Minha mãe sempre contou às suas filhas como eram os flertes de Jundiaí de outrora. As moças, com seus vestidos costurados em casa, com esmero, vestiam-se lindamente para a matinê no Cine Ipiranga. Após a sessão de cinema, era hora do footing, os homens andando em uma direção e as moças em outra, para que os olhares se cruzassem. Antes de retornarem para casa, era obrigatória uma passadinha na Paulicea para um sorvete ou um guaraná. Era ali que as mocinhas escutavam as novidades da política e podiam encontrar os intelectuais da época.
Eu mesma consegui frequentar sessões noturnas no Ipiranga ou no Marabá. Andávamos à noite pelo Centro de Jundiaí sem susto, conversando com nossos amigos e descendo a pé até a Vila Rio Branco, onde meu avô morava. Já como repórter iniciante, eu adorava encontrar os personagens dessa Jundiaí de outrora na rua Barão de Jundiaí, onde ainda ficava a velha Prefeitura.
Hoje, ao sair da redação do JJ, no edifício Latorre, não encontro mais ninguém conhecido. Tento deixar a redação logo às 17h, porque às 18h já não me sinto segura. Faltam iluminação, policiamento e limpeza no Centro de Jundiaí. Mas falta algo mais que me intriga.
Desde que o ex-prefeito Miguel Haddad remodelou as fachadas do quadrilátero da Matriz, recompondo sua condição histórica e impedindo que a arquitetura fosse tampada por cartazes e publicidades horrorosas, ninguém fez mais nada para preservar esse espaço único de nossa cidade. Na época, Miguel valeu-se da Lei Cidade Limpa para realizar essa fantástica transformação da Praça Governador Pedro de Toledo.
Não há milagres. A gente só preserva o espaço que usa. Para a revitalização do Centro, é preciso que ações sejam orquestradas para trazer mais vida noturna ao local. E isso só acontece com a chegada de bares, restaurantes e atrações culturais. Para isso, são necessários incentivos e segurança pública.
Não estou dizendo que o Centro não mereça outra ação de preservação. Merece, sim. Renovação de fachadas, retirada de publicidades feitas de plástico, conserto de calçadas. Hoje, ao andar na rua do Rosário, senti desolação. Inúmeros imóveis fechados e disponíveis para alugar. Obviamente, com a ascensão do e-commerce, há pouco espaço para pequenas lojas sobreviverem. Outros usos precisam ser pensados para o Centro, antes que se deteriore como no Rio de Janeiro, por exemplo, com fachadas centenárias em ruína, sem condições de caminhabilidade e segurança à noite.
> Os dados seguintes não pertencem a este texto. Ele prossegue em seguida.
(** * A shallow embedding of [pathtrace.cu]

    The per-iteration pipeline of the CUDA path tracer: ray generation,
    intersection (brute force and flattened KD-tree traversal), shading,
    stream compaction and the final gather, together with the properties
    the specification states about them.

    Conventions.
    - [float] is IEEE binary32, modelled by [spec_float] at precision 24 and
      maximal exponent 128; the arithmetic the kernels perform is written
      against the class [Scalar], whose instance [binary32] is the one the
      program runs on.  A second instance over exact rationals is used only
      to state what holds "up to rounding".
    - [int] is a 32-bit two's complement integer carried in [Z]; arithmetic
      that may leave the range is wrapped with [wrap32].
    - device arrays are lists; a read or write outside an array is a
      [Fault], as is running out of fuel in a loop.
    - functions and types that [pathtrace.cu] uses but that live in other
      headers ([intersections.h], [interactions.h], [utilities.h],
      [sceneStructs.h], thrust) are the fields of the classes [SceneTypes]
      and [Externals]; the kernels are parametric in them. *)

From Stdlib Require Import ZArith Bool Lia QArith Qcanon.
From Stdlib Require Import Floats.SpecFloat.
From stdpp Require Import base list.

Local Open Scope Z_scope.

(** ** Scalars *)

Class Scalar (F : Type) := {
  fzero : F;
  fone : F;
  fadd : F -> F -> F;
  fsub : F -> F -> F;
  fmul : F -> F -> F;
  fdiv : F -> F -> F;
  fabs : F -> F;
  fltb : F -> F -> bool;
  feqb : F -> F -> bool;
  (* (float) i *)
  f_of_int : Z -> F;
  (* (int) x, truncation towards zero *)
  f_to_int : F -> Z;
  (* a decimal literal n/d with the suffix f *)
  flit : Z -> Z -> F;
  FLT_MAX : F
}.

Module Binary32.

Definition prec : Z := 24.
Definition emax : Z := 128.

Definition of_Z (z : Z) : spec_float := binary_normalize prec emax z 0 false.

Definition b64_of_Z (z : Z) : spec_float := binary_normalize 53 1024 z 0 false.

(* conversion of a double to float, round to nearest even *)
Definition of_b64 (x : spec_float) : spec_float :=
  match x with
  | S754_finite s m e => binary_round prec emax s m e
  | _ => x
  end.

(* The literal is read as a double and then narrowed, as the compiler
   does for [float x = 0.2;]; for the literals of this file this agrees
   with reading it directly as a float. *)
Definition lit (n d : Z) : spec_float :=
  of_b64 (SFdiv 53 1024 (b64_of_Z n) (b64_of_Z d)).

Definition to_int (x : spec_float) : Z :=
  match x with
  | S754_finite s m e =>
      let a := match e with
               | Zneg p => Z.shiftr (Zpos m) (Zpos p)
               | _ => Z.shiftl (Zpos m) e
               end in
      if s then - a else a
  | _ => 0
  end.

Definition max_float : spec_float := S754_finite false 16777215 104.

Definition one : spec_float := Eval vm_compute in of_Z 1.

End Binary32.

Definition float : Type := spec_float.

#[export] Instance binary32 : Scalar float := {|
  fzero := S754_zero false;
  fone := Binary32.one;
  fadd := SFadd Binary32.prec Binary32.emax;
  fsub := SFsub Binary32.prec Binary32.emax;
  fmul := SFmul Binary32.prec Binary32.emax;
  fdiv := SFdiv Binary32.prec Binary32.emax;
  fabs := SFabs;
  fltb := SFltb;
  feqb := SFeqb;
  f_of_int := Binary32.of_Z;
  f_to_int := Binary32.to_int;
  flit := Binary32.lit;
  FLT_MAX := Binary32.max_float
|}.

Module Exact.

Definition of_frac (n d : Z) : Qc := Q2Qc (Qmake n (Z.to_pos d)).

Definition ltb (a b : Qc) : bool :=
  match (a ?= b)%Qc with Lt => true | _ => false end.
Eu sou preservacionista. Tudo que é histórico toca meu coração. Quando ando por Lisboa, vejo a capacidade de unir o passado a magníficas construções modernas, tudo convivendo harmoniosamente. Aqui, parece que desprezamos o passado. E, olha, Jundiaí tem um passado maravilhoso, uma cidade de outrora que guardo em meu coração.
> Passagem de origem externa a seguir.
Definition read_config (h : gmap loc obj) (v : val) : option config_rec :=
  fs ← fields_of h v;
  guard (fs.*1 = config_keys);;
  c ← as_str (assoc_get "currency" fs);
  t ← as_num (assoc_get "tax" fs);
  d ← as_num (assoc_get "discount" fs);
  Some (ConfigRec c t d).

(** ** Sequences of calls *)

(** Calls a client can make on one assembler, with string arguments. *)
Inductive op : Type :=
| Reset
| SetSize (s : string)
| AddTopping (t : string)
| SetNotes (n : string)
| Build.

Definition run_op (b : val) (o : op) : M val :=
  match o with
  | Reset => OrderBuilder.reset b
  | SetSize s => OrderBuilder.setSize b (VStr s)
  | AddTopping t => OrderBuilder.addTopping b (VStr t)
  | SetNotes n => OrderBuilder.setNotes b (VStr n)
  | Build => OrderBuilder.build b
  end.

(** Runs the calls in order and collects what each one returned. *)
Definition run_ops (b : val) (ops : list op) : M (list val) :=
  mapM (run_op b) ops.

(** Uses of the shared configuration, as the page makes them
    (lines 147-162): fetch it, construct "another" one, or fetch it and
    toggle the currency through the fetched reference. *)
Inductive cfg_op : Type :=
| GetInstance
| NewAppConfig
| ToggleCurrency.

#[global] Instance cfg_op_eq_dec : EqDecision cfg_op.
Proof. solve_decision. Defined.

Definition run_cfg_op (o : cfg_op) : M val :=
  match o with
  | GetInstance => AppConfig.getInstance
  | NewAppConfig => AppConfig.new
  | ToggleCurrency =>
      c1 ← AppConfig.getInstance;
      AppConfig.toggleCurrency c1;;
      mret c1
  end.

Definition run_cfg_ops (ops : list cfg_op) : M (list val) :=
  mapM run_cfg_op ops.

Definition toggles (ops : list cfg_op) : nat :=
  length (filter (λ o, o = ToggleCurrency) ops).

(** ** Shapes in the store *)

Definition size_val (s : option string) : val := from_option VStr VNull s.

Definition order_fields (r : order_rec) (t : loc) : list (string * val) :=
  [("size"%string, size_val (ord_size r));
   ("toppings"%string, VRef t);
   ("notes"%string, VStr (ord_notes r));
   ("price"%string, VNum (ord_price r))].

(** An order [r] sits at [l], with its topping array at [t]. *)
Definition order_at (h : gmap loc obj) (cls : string) (l t : loc)
  (r : order_rec) : Prop :=
  h !! l = Some (OObj cls (order_fields r t)) ∧
  h !! t = Some (OArr (VStr <$> ord_toppings r)).

(** The assembler [b] holds the working order [r] at [o]. *)
Definition builder_at (h : gmap loc obj) (b o t : loc) (r : order_rec) : Prop :=
  h !! b = Some (OObj "OrderBuilder" [("order"%string, VRef o)]) ∧
  order_at h "Order" o t r.

(** What one call does to the working order. *)
Definition apply_op (o : op) (r : order_rec) : order_rec :=
  match o with
  | Reset | Build => idle
  | SetSize s =>
      OrderRec (Some s) (ord_toppings r) (ord_notes r)
        (ord_price r + OrderBuilder.size_price (VStr s))
  | AddTopping t =>
      OrderRec (ord_size r) (ord_toppings r ++ [t]) (ord_notes r)
        (ord_price r + 30)
  | SetNotes n =>
      OrderRec (ord_size r) (ord_toppings r) n (ord_price r)
  end.

(** The tree [JSON.stringify] writes for an order. *)
Definition size_json (s : option string) : json := from_option JStr JNull s.

Definition order_json (r : order_rec) : json :=
  JObj [("size"%string, size_json (ord_size r));
        ("toppings"%string, JArr (JStr <$> ord_toppings r));
        ("notes"%string, JStr (ord_notes r));
        ("price"%string, JNum (ord_price r))].

(** [σ'] extends [σ] with a copy of [r] at the fresh locations [s], [st]. *)
Definition copied (σ σ' : state) (r : order_rec) (s st : loc) : Prop :=
  heap σ' = <[s := OObj "Object" (order_fields r st)]>
              (<[st := OArr (VStr <$> ord_toppings r)]> (heap σ)) ∧
  AppConfig_instance σ' = AppConfig_instance σ ∧
  host_structuredClone σ' = host_structuredClone σ ∧
  heap σ !! s = None ∧ heap σ !! st = None ∧ s ≠ st.

(** ** Scenarios *)

(** [reset().setSize('Large').addTopping('Olives').addTopping('Cheese').build()]
    called on the assembler [b]. *)
Definition chain_large_olives_cheese (b : val) : M val :=
  b1 ← OrderBuilder.reset b;
  b2 ← OrderBuilder.setSize b1 (VStr "Large");
  b3 ← OrderBuilder.addTopping b2 (VStr "Olives");
  b4 ← OrderBuilder.addTopping b3 (VStr "Cheese");
  OrderBuilder.build b4.

(** What the page does to the last clone (lines 211-212). *)
Definition modifyClone (c : val) : M unit :=
  ts ← get_field c "toppings";
  array_push ts (VStr "Extra Cheese");;
  p ← get_field c "price";
  p' ← lift (js_add p (VNum 30));
  set_field c "price" p'.

(** The working order of the assembler [b]. *)
Definition current_order (h : gmap loc obj) (b : val) : option order_rec :=
  field_of h b "order" ≫= read_order h.

(** ** Participants, payment methods and errors *)

(** The participant a reference denotes: [{type, name, permissions}] with
    the permission array read through its reference. *)
Record participant_rec : Type := ParticipantRec {
  p_type : val;
  p_name : val;
  p_permissions : list val
}.

Definition participant_keys : list string :=
  ["type"; "name"; "permissions"]%string.

Definition read_participant (h : gmap loc obj) (v : val)
  : option participant_rec :=
  fs ← fields_of h v;
  guard (fs.*1 = participant_keys);;
  ps ← elems_of h (assoc_get "permissions" fs);
  Some (ParticipantRec (assoc_get "type" fs) (assoc_get "name" fs) ps).

(** The specification's names for the two errors the factories throw
    (lines 60 and 90). *)
Definition UnknownCategory : exn := Error "Unknown type".
Definition UnknownPaymentFamily : exn := Error "Unknown payment family".

Definition known_categories : list val :=
  [VStr "Customer"; VStr "DeliveryPartner"; VStr "Restaurant"].

Definition known_families : list val :=
  [VStr "UPI"; VStr "Wallet"; VStr "Card"].

(** The value of option [key] in a bag with properties [fs], or [dflt]
    when the bag has no such key. *)
Definition option_or_default (key dflt : string) (fs : list (string * val))
  : val :=
  if decide (key ∈ fs.*1) then assoc_get key fs else VStr dflt.

(** "[create(family, opts)] reads the option [key], with default [dflt]":
    the method it creates holds that value in its property [field]. *)
Definition reads_option (family key dflt field : string) : Prop :=
  ∀ (σ : state) (l : loc) (cls : string) (fs : list (string * val)),
    heap σ !! l = Some (OObj cls fs) →
    ∃ p σ',
      PaymentFactory.create (VStr family) (VRef l) σ = Ok (p, σ') ∧
      field_of (heap σ') p field = Some (option_or_default key dflt fs).

(** The shared configuration sits at [c] with currency [cur] and the
    default rates. *)
Definition config_at (σ : state) (c : loc) (cur : string) : Prop :=
  AppConfig_instance σ = VRef c ∧
  heap σ !! c =
    Some (OObj "AppConfig" [("currency"%string, VStr cur);
                            ("tax"%string, VNum 5);
                            ("discount"%string, VNum 10)]).

Definition flip (cur : string) : string :=
  if decide (cur = "INR"%string) then "USD"%string else "INR"%string.

(** [create(type, name)] succeeds and the participant it returns reads [r]. *)
Definition creates_participant (σ : state) (type name : val)
  (r : participant_rec) : Prop :=
  ∃ p σ', UserFactory.create type name σ = Ok (p, σ') ∧
          read_participant (heap σ') p = Some r.

(** [create(family, opts)] succeeds and the method it returns holds [v]
    in its property [field]. *)
Definition creates_payment (σ : state) (family opts : val) (field : string)
  (v : val) : Prop :=
  ∃ p σ', PaymentFactory.create family opts σ = Ok (p, σ') ∧
          field_of (heap σ') p field = Some v.

(** The receipt of [create(family, opts).pay(amount)]. *)
Definition receipt (family opts amount : val) : M val :=
  p ← PaymentFactory.create family opts;
  call_pay p amount.

(** ** Sample states *)

(** A store holding an assembler (1, with its idle order at 2 and 3), an
    options bag [{cardNumber:'4242424242424242'}] (4), a built order (5,
    6) and the shared configuration after one toggle (7). *)
Definition sample_state : state :=
  State
    (<[1%positive := OObj "OrderBuilder" [("order"%string, VRef 2)]]>
    (<[2%positive := OObj "Order" (order_fields idle 3)]>
    (<[3%positive := OArr []]>
    (<[4%positive := OObj "Object"
                       [("cardNumber"%string, VStr "4242424242424242")]]>
    (<[5%positive := OObj "Object"
                       (order_fields
                          (OrderRec (Some "Large") ["Olives"] "" 230) 6)]>
    (<[6%positive := OArr [VStr "Olives"]]>
    (<[7%positive := OObj "AppConfig" [("currency"%string, VStr "USD");
                                       ("tax"%string, VNum 5);
                                       ("discount"%string, VNum 10)]]>
       ∅)))))))
    (VRef 7) false.

(** A store holding only the options bag
    [{cardNumber:'1111222233334444'}]. *)
Definition bag_state : state :=
  State
    (<[1%positive := OObj "Object"
                       [("cardNumber"%string, VStr "1111222233334444")]]> ∅)
    VUndef false.

(** ** The page's handlers (lines 178-199)

    The values the handlers read from the form are parameters; what they
    write to the page is left out. *)

(** The "build order" click: the order it stores in [lastBuiltOrder]. *)
Definition buildOrder_click (orderBuilder size notes : val)
  (toppings : list val) : M val :=
  b ← OrderBuilder.reset orderBuilder;
  OrderBuilder.setSize b size;;
  mapM (λ t, OrderBuilder.addTopping orderBuilder t) toppings;;
  OrderBuilder.setNotes orderBuilder notes;;
  OrderBuilder.build orderBuilder.

(** The "make payment" click: the message it logs. *)
Definition makePayment_click (family : val) : M val :=
  opts ← alloc (OObj "Object" []);
  p ← PaymentFactory.create family (VRef opts);
  res ← call_pay p (VNum 199);
  f ← lift (js_String family);
  r ← lift (js_String res);
  mret (VStr ("Factory(" +:+ f +:+ ") -> " +:+ r)).

(** ** Accounting of a call sequence *)

(** The base price of a size string. *)
Definition base_price (s : string) : Z :=
  if decide (s = "Extra Large"%string) then 300
  else if decide (s = "Large"%string) then 200
  else 120.

(** What a call adds to the price. *)
Definition charge (o : op) : Z :=
  match o with
  | SetSize s => base_price s
  | AddTopping _ => 30
  | _ => 0
  end.

Definition total_charge (ops : list op) : Z := foldr (λ o z, charge o + z) 0 ops.

(** The toppings a call sequence adds, in order. *)
Definition added_toppings (ops : list op) : list string :=
  omap (λ o, match o with AddTopping t => Some t | _ => None end) ops.

(** Calls that keep the working order (neither [reset] nor [build]). *)
Definition keeps_order (o : op) : bool :=
  match o with
  | Reset | Build => false
  | _ => true
  end.

(** A store holding a card (1) and an empty options bag (2). *)
Definition payment_state : state :=
  State
    (<[1%positive := OObj "Card" [("method"%string, VStr "Card");
                                  ("cardNo"%string, VStr "5105105105105100")]]>
    (<[2%positive := OObj "Object" []]> ∅))
    VUndef true.

(** A store holding a configuration whose currency was set to EUR by
    hand. *)
Definition euro_state : state :=
  State
    (<[1%positive := OObj "AppConfig" [("currency"%string, VStr "EUR");
                                       ("tax"%string, VNum 5);
                                       ("discount"%string, VNum 10)]]> ∅)
    (VRef 1) false.

(** Stores holding only an options bag with a card number: a full one and
    a two-digit one. *)
Definition card_bag_state : state :=
  State
    (<[1%positive := OObj "Object"
                       [("cardNo"%string, VStr "5105105105105100")]]> ∅)
    VUndef false.

Definition short_card_state : state :=
  State (<[1%positive := OObj "Object" [("cardNo"%string, VStr "42")]]> ∅)
    VUndef false.

(** ** Statements that are put to the test *)

(** "[setSize(s)] stores [s] and adds [z] to the price", on every
    assembler whose price and new price are safe integers. *)
Definition setSize_adds (s : string) (z : Z) : Prop :=
  ∀ (σ : state) (b o t : loc) (r : order_rec),
    builder_at (heap σ) b o t r →
    safe_int (ord_price r) → safe_int (ord_price r + z) →
    ∃ σ',
      OrderBuilder.setSize (VRef b) (VStr s) σ = Ok (VRef b, σ') ∧
      current_order (heap σ') (VRef b) =
        Some (OrderRec (Some s) (ord_toppings r) (ord_notes r)
                (ord_price r + z)).

(** "[PaymentFactory.create] fails for an unknown family and for nothing
    else", whatever is passed as options. *)
Definition create_fails_only_for_unknown_family : Prop :=
  ∀ (σ : state) (family opts : val) (e : exn),
    PaymentFactory.create family opts σ = Throw e →
    family ∉ known_families.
Estamos próximos de uma virada administrativa. Espero, sinceramente, que o novo governo tenha sensibilidade em relação ao Centro. Espero ainda que o Compac também cumpra seu papel e tombe os imóveis que já estão em seu inventário. Mas, mais do que tombar, é preciso criar condições de uso, trazer vida e alegria a esse local.
Posso fechar os olhos e voltar à rua Barão de minha infância. Recordações que me trazem alegria e magia. Bom mesmo era sair do Grêmio ou do Jundiaiense à noite e não ter medo de ficar conversando com os amigos ali em frente ou comendo um cachorro-quente. Jundiaí já foi magnífica. Para ampliar a convivência no Centro, é preciso esforço de todos e vontade política.
Ariadne Gattolini é jornalista e escritora, pós-graduada em ESG pela FGV-SP e editora-chefe do Grupo JJ.